#### Problem to solve
Your answer should consist of every line in the records that holds "KUrl".

#### Dataset
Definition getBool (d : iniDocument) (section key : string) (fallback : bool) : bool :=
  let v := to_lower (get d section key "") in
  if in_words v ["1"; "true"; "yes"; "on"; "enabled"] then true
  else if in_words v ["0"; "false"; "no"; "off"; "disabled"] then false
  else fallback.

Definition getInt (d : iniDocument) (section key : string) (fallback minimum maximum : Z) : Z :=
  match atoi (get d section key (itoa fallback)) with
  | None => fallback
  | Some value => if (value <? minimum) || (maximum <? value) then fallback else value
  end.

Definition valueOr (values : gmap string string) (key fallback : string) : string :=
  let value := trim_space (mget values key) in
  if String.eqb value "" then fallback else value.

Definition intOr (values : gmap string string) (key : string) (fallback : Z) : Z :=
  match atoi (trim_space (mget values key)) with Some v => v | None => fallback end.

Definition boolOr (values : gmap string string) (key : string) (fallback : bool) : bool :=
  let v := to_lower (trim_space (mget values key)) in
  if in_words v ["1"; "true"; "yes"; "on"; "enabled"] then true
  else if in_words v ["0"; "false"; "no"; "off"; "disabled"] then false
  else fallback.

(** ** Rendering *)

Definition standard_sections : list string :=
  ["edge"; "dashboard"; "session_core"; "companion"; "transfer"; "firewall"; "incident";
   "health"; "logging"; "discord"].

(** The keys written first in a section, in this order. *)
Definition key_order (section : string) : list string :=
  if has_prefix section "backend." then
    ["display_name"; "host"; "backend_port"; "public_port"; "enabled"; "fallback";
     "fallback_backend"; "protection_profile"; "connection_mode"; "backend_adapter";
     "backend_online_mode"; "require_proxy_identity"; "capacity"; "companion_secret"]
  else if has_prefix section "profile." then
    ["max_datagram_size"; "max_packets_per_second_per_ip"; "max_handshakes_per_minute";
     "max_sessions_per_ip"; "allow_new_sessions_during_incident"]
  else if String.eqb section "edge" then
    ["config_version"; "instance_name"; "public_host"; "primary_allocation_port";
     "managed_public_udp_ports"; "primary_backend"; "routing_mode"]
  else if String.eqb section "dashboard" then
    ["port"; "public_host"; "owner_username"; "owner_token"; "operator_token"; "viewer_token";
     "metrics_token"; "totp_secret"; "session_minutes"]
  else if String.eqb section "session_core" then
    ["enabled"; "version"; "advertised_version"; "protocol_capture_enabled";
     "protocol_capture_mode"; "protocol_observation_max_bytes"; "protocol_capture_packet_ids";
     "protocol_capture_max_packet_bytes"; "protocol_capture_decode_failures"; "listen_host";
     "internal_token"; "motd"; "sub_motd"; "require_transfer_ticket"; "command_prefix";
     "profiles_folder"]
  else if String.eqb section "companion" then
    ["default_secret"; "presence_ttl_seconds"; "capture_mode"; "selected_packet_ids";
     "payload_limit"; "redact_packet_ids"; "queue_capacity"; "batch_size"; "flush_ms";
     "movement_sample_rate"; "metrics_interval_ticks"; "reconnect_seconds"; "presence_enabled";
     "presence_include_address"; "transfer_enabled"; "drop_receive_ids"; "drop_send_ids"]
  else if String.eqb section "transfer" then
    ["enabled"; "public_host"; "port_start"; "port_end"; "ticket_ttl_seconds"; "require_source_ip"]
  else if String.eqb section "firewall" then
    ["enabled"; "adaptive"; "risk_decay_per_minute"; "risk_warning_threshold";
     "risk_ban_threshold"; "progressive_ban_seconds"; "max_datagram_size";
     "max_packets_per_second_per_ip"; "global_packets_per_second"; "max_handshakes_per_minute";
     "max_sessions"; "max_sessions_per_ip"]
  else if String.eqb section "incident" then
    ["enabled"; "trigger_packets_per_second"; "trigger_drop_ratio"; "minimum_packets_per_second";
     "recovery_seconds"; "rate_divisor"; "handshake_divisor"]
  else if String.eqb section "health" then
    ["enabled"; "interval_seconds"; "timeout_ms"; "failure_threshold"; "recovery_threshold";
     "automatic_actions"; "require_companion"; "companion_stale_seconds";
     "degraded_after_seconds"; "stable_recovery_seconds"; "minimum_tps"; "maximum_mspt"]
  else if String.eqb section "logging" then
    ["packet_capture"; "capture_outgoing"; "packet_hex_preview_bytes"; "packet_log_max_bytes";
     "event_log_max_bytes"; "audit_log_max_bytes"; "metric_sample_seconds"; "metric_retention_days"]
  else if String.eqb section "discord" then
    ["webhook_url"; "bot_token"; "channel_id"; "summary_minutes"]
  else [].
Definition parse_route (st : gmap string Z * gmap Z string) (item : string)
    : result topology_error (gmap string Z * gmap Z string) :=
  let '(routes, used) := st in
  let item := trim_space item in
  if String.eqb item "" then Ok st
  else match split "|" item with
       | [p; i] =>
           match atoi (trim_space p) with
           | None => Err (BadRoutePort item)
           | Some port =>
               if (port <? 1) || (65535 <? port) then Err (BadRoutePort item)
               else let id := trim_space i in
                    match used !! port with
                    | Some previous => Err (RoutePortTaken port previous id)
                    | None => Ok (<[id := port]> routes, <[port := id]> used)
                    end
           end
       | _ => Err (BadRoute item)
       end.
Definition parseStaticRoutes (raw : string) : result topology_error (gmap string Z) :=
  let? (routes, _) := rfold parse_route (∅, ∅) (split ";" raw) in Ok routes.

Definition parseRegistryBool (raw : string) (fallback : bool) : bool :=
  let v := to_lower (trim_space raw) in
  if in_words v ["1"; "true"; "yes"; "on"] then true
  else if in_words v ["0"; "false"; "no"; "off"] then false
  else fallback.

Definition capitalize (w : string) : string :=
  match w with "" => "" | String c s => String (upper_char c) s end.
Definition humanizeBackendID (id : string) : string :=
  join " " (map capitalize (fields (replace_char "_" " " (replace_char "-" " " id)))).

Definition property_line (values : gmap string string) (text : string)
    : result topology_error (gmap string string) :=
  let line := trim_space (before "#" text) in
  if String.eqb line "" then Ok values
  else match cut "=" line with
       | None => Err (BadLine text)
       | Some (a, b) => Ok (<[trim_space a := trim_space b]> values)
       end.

* * *

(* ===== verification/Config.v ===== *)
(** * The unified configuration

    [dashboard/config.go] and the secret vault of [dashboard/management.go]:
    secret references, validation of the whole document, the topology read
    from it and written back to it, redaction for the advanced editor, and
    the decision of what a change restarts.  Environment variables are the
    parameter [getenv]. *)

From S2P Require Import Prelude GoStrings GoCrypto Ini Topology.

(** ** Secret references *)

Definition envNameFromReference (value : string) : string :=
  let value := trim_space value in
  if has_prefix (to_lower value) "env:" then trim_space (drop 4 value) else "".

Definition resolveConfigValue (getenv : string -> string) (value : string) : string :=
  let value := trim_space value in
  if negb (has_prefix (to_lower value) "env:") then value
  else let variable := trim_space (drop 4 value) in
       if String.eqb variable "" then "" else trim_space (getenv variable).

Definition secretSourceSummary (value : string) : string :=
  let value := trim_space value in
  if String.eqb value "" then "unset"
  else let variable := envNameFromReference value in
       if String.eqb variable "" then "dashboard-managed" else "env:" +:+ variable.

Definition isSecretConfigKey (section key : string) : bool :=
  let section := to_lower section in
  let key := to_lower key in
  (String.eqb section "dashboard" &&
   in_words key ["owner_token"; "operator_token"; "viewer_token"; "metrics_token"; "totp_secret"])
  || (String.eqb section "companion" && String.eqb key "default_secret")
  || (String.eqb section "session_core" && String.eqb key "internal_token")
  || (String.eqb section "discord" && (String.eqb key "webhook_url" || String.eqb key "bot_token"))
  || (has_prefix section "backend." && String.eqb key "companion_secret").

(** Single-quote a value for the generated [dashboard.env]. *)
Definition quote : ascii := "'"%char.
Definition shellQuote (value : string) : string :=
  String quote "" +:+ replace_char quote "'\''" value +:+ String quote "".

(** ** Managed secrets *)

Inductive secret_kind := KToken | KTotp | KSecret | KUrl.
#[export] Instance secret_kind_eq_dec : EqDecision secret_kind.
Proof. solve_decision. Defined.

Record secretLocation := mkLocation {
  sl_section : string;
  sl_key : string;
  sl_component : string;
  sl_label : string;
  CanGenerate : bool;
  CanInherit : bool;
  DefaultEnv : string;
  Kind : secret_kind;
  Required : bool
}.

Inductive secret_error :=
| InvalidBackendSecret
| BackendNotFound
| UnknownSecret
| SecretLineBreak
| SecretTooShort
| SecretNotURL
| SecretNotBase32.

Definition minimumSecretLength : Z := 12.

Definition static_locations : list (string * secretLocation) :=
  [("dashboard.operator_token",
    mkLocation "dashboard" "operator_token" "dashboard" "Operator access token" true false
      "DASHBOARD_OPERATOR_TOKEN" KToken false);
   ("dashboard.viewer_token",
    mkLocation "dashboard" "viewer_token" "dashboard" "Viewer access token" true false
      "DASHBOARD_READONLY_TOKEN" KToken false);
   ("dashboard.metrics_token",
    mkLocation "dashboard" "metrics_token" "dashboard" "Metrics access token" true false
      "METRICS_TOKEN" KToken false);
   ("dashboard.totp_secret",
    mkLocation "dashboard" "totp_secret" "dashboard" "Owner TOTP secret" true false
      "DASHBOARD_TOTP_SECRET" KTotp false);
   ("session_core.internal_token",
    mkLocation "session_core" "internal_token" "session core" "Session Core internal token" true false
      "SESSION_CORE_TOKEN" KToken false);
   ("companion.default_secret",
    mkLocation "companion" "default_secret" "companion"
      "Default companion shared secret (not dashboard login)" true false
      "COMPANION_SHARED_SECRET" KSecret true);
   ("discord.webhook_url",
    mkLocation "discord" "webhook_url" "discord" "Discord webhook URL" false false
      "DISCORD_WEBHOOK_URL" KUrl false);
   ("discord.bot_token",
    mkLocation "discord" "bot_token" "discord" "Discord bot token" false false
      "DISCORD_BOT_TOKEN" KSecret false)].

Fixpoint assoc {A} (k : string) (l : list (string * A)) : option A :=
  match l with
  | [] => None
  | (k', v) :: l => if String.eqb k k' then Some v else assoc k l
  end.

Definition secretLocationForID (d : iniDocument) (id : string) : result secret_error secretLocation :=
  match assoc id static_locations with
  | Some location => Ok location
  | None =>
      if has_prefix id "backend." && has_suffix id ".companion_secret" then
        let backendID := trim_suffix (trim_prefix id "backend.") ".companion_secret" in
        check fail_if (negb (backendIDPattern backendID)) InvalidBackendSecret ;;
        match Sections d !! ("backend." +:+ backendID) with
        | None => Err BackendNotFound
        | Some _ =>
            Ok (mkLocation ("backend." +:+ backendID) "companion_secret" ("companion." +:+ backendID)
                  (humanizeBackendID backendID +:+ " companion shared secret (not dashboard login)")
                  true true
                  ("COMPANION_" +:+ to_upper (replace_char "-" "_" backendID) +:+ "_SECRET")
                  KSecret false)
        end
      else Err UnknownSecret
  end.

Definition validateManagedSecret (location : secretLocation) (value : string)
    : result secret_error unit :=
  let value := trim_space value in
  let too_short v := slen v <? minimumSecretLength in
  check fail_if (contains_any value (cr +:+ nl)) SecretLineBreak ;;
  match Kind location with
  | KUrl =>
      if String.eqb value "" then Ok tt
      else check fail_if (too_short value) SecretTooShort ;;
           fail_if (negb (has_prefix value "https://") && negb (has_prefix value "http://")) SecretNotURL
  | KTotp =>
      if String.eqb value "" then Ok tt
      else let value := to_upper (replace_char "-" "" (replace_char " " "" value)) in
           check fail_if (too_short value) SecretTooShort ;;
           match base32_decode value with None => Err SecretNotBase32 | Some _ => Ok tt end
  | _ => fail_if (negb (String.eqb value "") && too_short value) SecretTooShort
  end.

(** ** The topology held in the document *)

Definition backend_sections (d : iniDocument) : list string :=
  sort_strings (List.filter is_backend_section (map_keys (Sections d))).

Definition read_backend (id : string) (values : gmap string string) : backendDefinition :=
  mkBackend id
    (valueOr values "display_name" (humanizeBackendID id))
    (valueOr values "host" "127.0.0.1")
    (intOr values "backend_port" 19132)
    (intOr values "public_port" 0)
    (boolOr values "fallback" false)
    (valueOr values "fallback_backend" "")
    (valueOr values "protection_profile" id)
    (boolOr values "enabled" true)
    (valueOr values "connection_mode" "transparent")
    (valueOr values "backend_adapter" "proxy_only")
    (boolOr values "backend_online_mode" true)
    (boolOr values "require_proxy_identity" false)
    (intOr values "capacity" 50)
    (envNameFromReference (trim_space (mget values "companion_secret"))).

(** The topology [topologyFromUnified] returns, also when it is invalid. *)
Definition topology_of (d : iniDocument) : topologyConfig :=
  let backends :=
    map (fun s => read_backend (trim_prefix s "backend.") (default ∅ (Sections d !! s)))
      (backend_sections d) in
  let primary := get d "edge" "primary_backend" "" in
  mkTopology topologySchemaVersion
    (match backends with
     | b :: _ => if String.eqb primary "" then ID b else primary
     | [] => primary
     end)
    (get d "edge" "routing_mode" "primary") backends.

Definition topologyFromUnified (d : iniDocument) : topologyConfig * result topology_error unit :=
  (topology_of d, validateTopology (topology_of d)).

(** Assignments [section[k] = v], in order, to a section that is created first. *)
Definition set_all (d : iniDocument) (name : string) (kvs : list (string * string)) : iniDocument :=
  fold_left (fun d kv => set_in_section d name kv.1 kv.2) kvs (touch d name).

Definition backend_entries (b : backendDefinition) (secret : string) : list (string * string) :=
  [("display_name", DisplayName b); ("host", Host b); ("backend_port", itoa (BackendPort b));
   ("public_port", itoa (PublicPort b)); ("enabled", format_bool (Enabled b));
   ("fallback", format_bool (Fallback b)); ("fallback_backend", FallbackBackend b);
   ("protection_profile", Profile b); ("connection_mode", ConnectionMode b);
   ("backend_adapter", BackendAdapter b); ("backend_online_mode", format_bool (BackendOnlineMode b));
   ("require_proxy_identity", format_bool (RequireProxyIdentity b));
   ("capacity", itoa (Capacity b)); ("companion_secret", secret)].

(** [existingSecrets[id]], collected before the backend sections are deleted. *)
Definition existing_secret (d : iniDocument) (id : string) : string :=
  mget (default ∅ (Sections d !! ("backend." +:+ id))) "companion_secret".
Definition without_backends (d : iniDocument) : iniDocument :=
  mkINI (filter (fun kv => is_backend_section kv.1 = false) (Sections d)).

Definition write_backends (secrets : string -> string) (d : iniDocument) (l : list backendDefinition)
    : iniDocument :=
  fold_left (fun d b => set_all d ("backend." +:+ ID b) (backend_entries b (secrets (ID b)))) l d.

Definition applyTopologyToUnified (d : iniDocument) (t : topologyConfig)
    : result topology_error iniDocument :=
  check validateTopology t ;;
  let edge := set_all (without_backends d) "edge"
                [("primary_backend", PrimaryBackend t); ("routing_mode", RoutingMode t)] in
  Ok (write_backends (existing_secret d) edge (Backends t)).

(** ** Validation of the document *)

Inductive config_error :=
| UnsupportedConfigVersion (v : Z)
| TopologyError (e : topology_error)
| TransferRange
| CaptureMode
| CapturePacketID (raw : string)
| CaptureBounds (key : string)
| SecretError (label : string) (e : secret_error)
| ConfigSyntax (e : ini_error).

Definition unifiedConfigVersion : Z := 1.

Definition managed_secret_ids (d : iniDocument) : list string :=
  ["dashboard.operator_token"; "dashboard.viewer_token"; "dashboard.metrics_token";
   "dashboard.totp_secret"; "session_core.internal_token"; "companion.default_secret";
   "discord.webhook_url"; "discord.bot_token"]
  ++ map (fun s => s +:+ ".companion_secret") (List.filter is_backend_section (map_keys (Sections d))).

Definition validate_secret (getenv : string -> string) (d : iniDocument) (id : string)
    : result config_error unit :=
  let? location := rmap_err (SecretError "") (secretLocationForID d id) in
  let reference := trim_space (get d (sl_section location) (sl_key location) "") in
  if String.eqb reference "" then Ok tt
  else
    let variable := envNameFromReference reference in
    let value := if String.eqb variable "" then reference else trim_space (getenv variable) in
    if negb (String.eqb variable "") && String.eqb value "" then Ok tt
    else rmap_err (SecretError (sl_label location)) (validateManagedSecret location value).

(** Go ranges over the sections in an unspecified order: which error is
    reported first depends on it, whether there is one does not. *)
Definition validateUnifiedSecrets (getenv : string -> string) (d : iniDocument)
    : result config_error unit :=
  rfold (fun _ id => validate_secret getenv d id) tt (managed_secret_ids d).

#### Result of this task
Inductive secret_kind := KToken | KTotp | KSecret | KUrl.
      "DISCORD_WEBHOOK_URL" KUrl false);
  | KUrl =>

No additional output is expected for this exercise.